Je pense que, avant tout, les gens n’ont pas réfléchi à ce que cela signifie qu’ils s’opposent à la guerre des deux côtés en Palestine. Ils n’ont pas réfléchi à la façon dont la résistance non-violente a tendance à mieux fonctionner. Ils n’ont pas étudié les leçons perdues de la première Intifada. Ils n’ont pas examiné le changement accompli par les caméras par rapport à celui réalisé par les missiles. On ne leur a pas vraiment reproché d'avoir osé donner de bons conseils aux victimes d'un génocide et d'avoir compris que non, ils ne blâmaient pas les victimes. Ils n’ont pas soigneusement pris en compte la sagesse des proches des victimes des deux côtés qui s’opposent à la guerre et insistent sur des négociations maintenant plutôt qu’après de nouveaux massacres. Ils comprennent simplement l’indécence révoltante qu’il y a à encourager un massacre de part et d’autre.

C’est l’occasion de faire avancer l’idée de l’abolition de la guerre. Bien qu’il n’y ait pas deux guerres identiques et qu’il n’y ait pas deux camps identiques dans une même guerre, il n’y a rien de différent dans cette guerre en ce qui concerne la logique d’opposition des deux camps. Quelle que soit la combinaison de faits et de propagande qui ait permis à une telle opposition de trouver un soutien significatif, c’est l’opposition qui a exactement autant de sens ici que dans toute guerre, car aucun camp dans aucune guerre ne mérite d’être soutenu. Il n'y a aucune victime de guerre dans aucune guerre qui n'ait des visages, des noms et des histoires comme celles des deux côtés de cette guerre. Nous sommes arrivés à un point où l’institution de la guerre doit être abandonnée si nous voulons survivre. La guerre crée la menace d'une apocalypse nucléaire, l'excuse d'un mauvais gouvernement, le carburant du sectarisme, l'obstacle à la coopération sur les crises non facultatives, le gouffre qui aspire les ressources là où elles sont nécessaires, le grand destructeur de l'environnement, le concentrateur de la richesse, facteur de sans-abrisme, de pauvreté, de maladie et de traumatisme.

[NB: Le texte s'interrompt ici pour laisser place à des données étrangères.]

Lemma import_memories_run ex known rows :
  Forall (good_memory now known) rows → NoDup (map row_key rows) →
  ∃ f, st_runs (import_memories now ex rows) f ∧
  ∀ b d, fresh_rows ex (memories d) rows → known = dom (projects d) →
  ∃ d' a k w o, f b d = (d', Ok (a, k, w, o)) ∧
    memories d' = memories d ∪ list_to_map (omap (memory_entry now) rows) ∧
    projects d' = projects d ∧ embeddings d' = embeddings d ∧
    a + k + w = Z.of_nat (length rows) ∧ Z.of_nat (size (memories d')) = Z.of_nat (size (memories d)) + a ∧
    w = Z.of_nat (length (filter (λ r, is_watermark_row r = true) rows)).
Proof.
  induction rows as [|r rows IH]; intros Hg Hnd; cbn [import_memories].
  { eexists. split; [apply runs_ret|]. intros b d _ _. exists d, 0, 0, 0, 0. simpl. rewrite map_union_empty.
    repeat split; lia. }
  apply Forall_cons in Hg as [[(m&x&Hm&Hkey&Hpid&Hx) Hfk] Hg]. simpl in Hnd. apply NoDup_cons in Hnd as [Hni Hnd].
  destruct (IH Hg Hnd) as (f&Hf&Hrun). fold (row_key r) in *.
  destruct (is_watermark_row r) eqn:Hw.
  { exists (λ b, bind (f b) (λ c, let '(a, k, w, o) := c in ret (a, k, w + 1, o))). split.
    { apply (runs_bind _ _ _ (λ c _, let '(a, k, w, o) := c in ret (a, k, w + 1, o))); [done|].
      intros [[[a k] w] o]. apply runs_ret. }
    intros b d [_ Hfr]%fresh_rows_cons Hkn. destruct (Hrun b d Hfr Hkn) as (d'&a&k&w&o&Hfd&Hmm&Hpr&Hem&Hak&Hsz&Hwm).
    exists d', a, k, (w + 1), o. unfold bind. rewrite Hfd. split; [done|]. cbn [omap list_omap].
    assert (memory_entry now r = None) as -> by (unfold memory_entry; by rewrite Hw).
    rewrite filter_cons_True by done. simpl. repeat split; [done..|lia|done|lia]. }
  assert (memory_entry now r = Some (row_key r, x)) as He
    by (unfold memory_entry; by rewrite Hw, Hm, Hx, Hkey).
  case_bool_decide as Hex.
  - exists (λ b, bind (f b) (λ c, let '(a, k, w, o) := c in ret (a, k + 1, w, o))). split.
    { apply (runs_bind _ _ _ (λ c _, let '(a, k, w, o) := c in ret (a, k + 1, w, o))); [done|].
      intros [[[a k] w] o]. apply runs_ret. }
    intros b d [Hr Hfr]%fresh_rows_cons Hkn. rewrite bool_decide_eq_true_2 in Hr by done.
    destruct (Hrun b d Hfr Hkn) as (d'&a&k&w&o&Hfd&Hmm&Hpr&Hem&Hak&Hsz&Hwm).
    exists d', a, (k + 1), w, o. unfold bind. rewrite Hfd. split; [done|]. cbn [omap list_omap].
    rewrite He, union_old by done. rewrite filter_cons_False by (rewrite Hw; done).
    simpl. repeat split; [done..|lia|done|done].
  - rewrite Hm. set (finish := λ (m : MemoryItem) (c : Z * Z * Z * Z), let '(a, k, w, o) := c in
      @ret db exn _ (a + 1, k, w, if too_long (content m) then o + 1 else o)).
    exists (λ b, bind (lift_result (Ok m)) (λ m', bind (Spec.add_memory m') (λ _, bind (f b) (finish m')))). split.
    { apply (runs_bind _ (λ _, lift_result (Ok m)) _ (λ m' b, bind (Spec.add_memory m') (λ _,
        bind (f b) (finish m')))); [apply runs_lift|]. intros m'.
      apply (runs_bind _ _ _ (λ _ b, bind (f b) (finish m'))); [apply law_add_memory|].
      intros _. apply (runs_bind _ _ _ (λ c _, finish m' c)); [done|]. intros [[[a k] w] o]. apply runs_ret. }
    intros b d [Hr Hfr]%fresh_rows_cons Hkn. rewrite bool_decide_eq_false_2 in Hr by done.
    set (d1 := set_memories (<[row_key r := x]> (memories d)) (set_fts (fts_ai (row_key r) x <$> fts d) d)).
    assert (Spec.add_memory m d = (d1, Ok tt)) as Hadd.
    { unfold Spec.add_memory. rewrite Hx, Hkey, bool_decide_eq_false_2 by (rewrite Hr; by intros [? ?]).
      assert (fk_project_ok (project_id m) d = true) as ->; [|done].
      unfold fk_project_ok. rewrite Hpid. destruct (row_project r) as [p|] eqn:Hrp; [|done].
      apply bool_decide_eq_true_2. specialize (Hfk p eq_refl). rewrite Hkn in Hfk. by apply elem_of_dom in Hfk. }
    destruct (Hrun b d1) as (d'&a&k&w&o&Hfd&Hmm&Hpr&Hem&Hak&Hsz&Hwm); [by apply fresh_rows_insert|done|].
    exists d', (a + 1), k, w, (if too_long (content m) then o + 1 else o).
    unfold bind, lift_result. rewrite Hadd, Hfd. split; [done|]. cbn [omap list_omap]. rewrite He, union_new by done.
    rewrite filter_cons_False by (rewrite Hw; done).
    simpl in *. rewrite map_size_insert_None in Hsz by done. repeat split; [done..|lia|lia|done].
Qed.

Si nous pouvons surmonter la guerre accidentellement ou parce que les médias sociaux nous montrent à quoi nous avons toujours su qu'elle ressemblait, je suis tout à fait d'accord. Mais nous devrons peut-être également ajouter une intention réfléchie.

Réponses 3

  1. Le Hamas est l’équivalent littéral et moral des Juifs du soulèvement du ghetto de Varsovie. Cette fois, les Juifs sont les Nazis.

    S’il y a « deux côtés » à ce conflit, il y a « deux côtés » à l’Holocauste.

    1. Même si je m’oppose à toute guerre en Palestine, faire une analogie avec le soulèvement de Varsovie de 1943 est tout à fait hors de propos. Les Juifs s’opposaient à une nouvelle vague d’envois d’entre eux dans des camps de concentration. La Palestine a même organisé des élections, que le Hamas a remportées, même si leur légitimité est discutable. Leurs militants se cachent dans des espaces civils. Les Palestiniens de Gaza n'étaient pas dans le couloir de la mort ; ils avaient une société qui fonctionnait, même si elle n’était pas rose à tous égards. Malheureusement, votre commentaire est très erroné.